Lo so che non sta bene dirlo sui social, ma i social sono una cazzata da prendere alla leggera, sono un videogioco che, in certe menti labili, può generare allucinazioni e deliri di onnipotenza. Mi spiego meglio. Ci sono giorni che scrivo qualcosa, copio e incollo quattro righe citando #Oscarwilde, condivido la foto di uno struzzo che guarda House of Cards, il video dell’uomo più buono del mondo che uccide un toro a mani nude e tante altre belle cose, tipo i gatti e le donne di Modena con le ossa grandi. Bene, una volta fatto questo ottengo centinaia di “mi piace”, condivisioni, commenti e attestati di stima. Mi fa molto piacere, lo ammetto, ma sono sempre consapevole che questo non significa praticamente nulla. Ho semplicemente intrattenuto della gente che non aveva un cazzo da fare ed è passata qui da me a dire la sua. Punto. Di quello che abbiamo scritto, di quello che abbiamo detto, rimarrà poco e niente.

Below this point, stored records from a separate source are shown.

(* ===== verification/UsbSerial.v ===== *)
(** * The serial port over the endpoint hardware

    What the host receives is what the firmware printed, and what the firmware
    reads is what the host sent, in order, over any number of packets. *)

From S2P Require Import Prelude Avr UsbRegs UsbEndpoint UsbController UsbStream UsbDescriptors.
From S2P Require Import UsbRequests UsbCdc UsbHw.
From stdpp Require Import gmap.

Lemma land_bit_test v k : (0 ≤ k)%Z → bool_decide (Z.land v (bit k) ≠ 0%Z) = Z.testbit v k.
Proof.
  intros Hk. unfold bit. rewrite Z.shiftl_1_l. destruct (Z.testbit v k) eqn:E.
  - apply bool_decide_true. intros H0. assert (Z.testbit (Z.land v (2 ^ k)) k = true) as Ht.
    { by rewrite Z.land_spec, E, Z.pow2_bits_true. }
    by rewrite H0, Z.bits_0 in Ht.
  - apply bool_decide_false. intros Hn. apply Hn. apply Z.bits_inj_0. intros i.
    rewrite Z.land_spec. destruct (decide (i = k)) as [->|]; [by rewrite E|].
    by rewrite Z.pow2_bits_false, andb_false_r.
Qed.

Lemma set_ep_set_ep e e' v : set_ep e' (set_ep e v) = set_ep e' v.
Proof. unfold set_ep. cbn [v_sel v_eps v_irqs]. by rewrite insert_insert_eq. Qed.

Lemma selected_set_ep e v : selected (set_ep e v) e.
Proof. unfold selected, set_ep. cbn [v_sel v_eps]. by rewrite lookup_insert_eq. Qed.

Lemma ep_tick_tick w w' e : ep_tick w (ep_tick w' e) = ep_tick w e.
Proof. done. Qed.

#[local] Arguments Z.testbit : simpl never.

Section Hw.
Context `{UsbHw D}.

Abbreviation St := (ust D).

(** Endpoint [v_sel v] is selected and in state [e]; no interrupt is due. *)
Definition at_ep (s : St) (g : usbg) (v : usbv) (e : ep) : Prop :=
  u_glob s = g ∧ uview (u_hw s) = set_ep e v ∧ v_irqs v = [].

(** ** Single register accesses *)

Lemma rd_step r (s : St) x d : ucu_read r (u_hw s) = (x, d) → rd r s = Ok (x, mk_ust (u_glob s) d).
Proof. intros E. unfold rd. by rewrite E. Qed.

Lemma at_ep_selected s g v e : at_ep s g v e → selected (uview (u_hw s)) e.
Proof. intros (_ & -> & _). apply selected_set_ep. Qed.

Lemma quiet_read r (s : St) g v e :
  at_ep s g v e → (∀ x d, ucu_read r (u_hw s) = (x, d) → uview d = uview (u_hw s)) →
  ∃ x s', rd r s = Ok (x, s') ∧ ucu_read r (u_hw s) = (x, u_hw s') ∧ at_ep s' g v e.
Proof.
  intros (Hg & Hv & Hi) Hq. destruct (ucu_read r (u_hw s)) as [x d] eqn:E.
  exists x, (mk_ust (u_glob s) d). split; [by apply rd_step|]. split; [done|].
  split_and!; [done| |done]. cbn [u_hw]. by rewrite (Hq x d).
Qed.

Lemma ueintx_look (s : St) g v e : at_ep s g v e →
  ∃ x s' w, rd UEINTX s = Ok (x, s') ∧ is_u8 x ∧ Z.testbit x TXINI = ep_txini e ∧
    Z.testbit x RXOUTI = ep_rxouti e ∧ Z.testbit x RWAL = ep_rwal e ∧
    w ≤ pred (ep_wait e) ∧ at_ep s' g v (ep_tick w e).
Proof.
  intros Hs. pose proof (at_ep_selected _ _ _ _ Hs) as Hsel. destruct Hs as (Hg & Hv & Hi).
  destruct (ucu_read UEINTX (u_hw s)) as [x d] eqn:E.
  destruct (ueintx_read _ _ _ _ Hsel E) as (Hu & H1 & H2 & H3 & w & Hw & Hd).
  exists x, (mk_ust (u_glob s) d), w. split; [by apply rd_step|].
  split_and!; try done. split_and!; try done. cbn [u_hw]. by rewrite Hd, Hv, set_ep_set_ep.
Qed.

(** The three tests of UEINTX. *)
Lemma test_look k (f : ep → bool) (s : St) g v e : (0 ≤ k)%Z → at_ep s g v e →
  (∀ x s', rd UEINTX s = Ok (x, s') → Z.testbit x TXINI = ep_txini e →
     Z.testbit x RXOUTI = ep_rxouti e → Z.testbit x RWAL = ep_rwal e → Z.testbit x k = f e) →
  ∃ s' w, test_bits UEINTX (bit k) s = Ok (f e, s') ∧ w ≤ pred (ep_wait e) ∧ at_ep s' g v (ep_tick w e).
Proof.
  intros Hk Hs Hf. destruct (ueintx_look _ _ _ _ Hs) as (x & s' & w & E & _ & H1 & H2 & H3 & Hw & Hs').
  exists s', w. unfold test_bits. rewrite (io_bind_Ok _ _ _ _ _ E), land_bit_test by done.
  by rewrite (Hf x s' E H1 H2 H3).
Qed.

Lemma IsINReady_look (s : St) g v e : at_ep s g v e →
  ∃ s' w, Endpoint_IsINReady s = Ok (ep_txini e, s') ∧ w ≤ pred (ep_wait e) ∧ at_ep s' g v (ep_tick w e).
Proof. intros Hs. by apply test_look. Qed.

Lemma IsOUTReceived_look (s : St) g v e : at_ep s g v e →
  ∃ s' w, Endpoint_IsOUTReceived s = Ok (ep_rxouti e, s') ∧ w ≤ pred (ep_wait e) ∧ at_ep s' g v (ep_tick w e).
Proof. intros Hs. by apply test_look. Qed.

Questo sono i social network. Instant entertainment. Ricordate cosa scrissi del Bataclan? Ricordate di quando parlammo del referendum della scuola? Ricordate la serata che facemmo lo spettacolo “coi nostri soooldiiii” e quello che scrivemmo nei commenti? E quello che scrissi nell’agosto 2014? Niente, non è rimasto niente, proprio come quelle centinaia di volte che vi siete messi a chiacchierare coi vostri colleghi d’ufficio alla macchinetta del caffè tra un uichend e l’altro. Poi, se uno crede che aver tanti “mi piace” e tanti commenti (tipo questo post) abbia una certa rilevanza, beato lui. Se ne accorgerà quando organizzerà un evento e si presenteranno undici persone, delle quali due grazie ai social. E ci rimarrà male, perché non vuole accettare quello che è sotto gli occhi di tutti: avere tanti mi piace su Facebook è facile, far uscire la gente di casa è difficile. Per non parlare del provare a vendergli qualcosa, ma questa è un’altra storia e non mi interessa neppure.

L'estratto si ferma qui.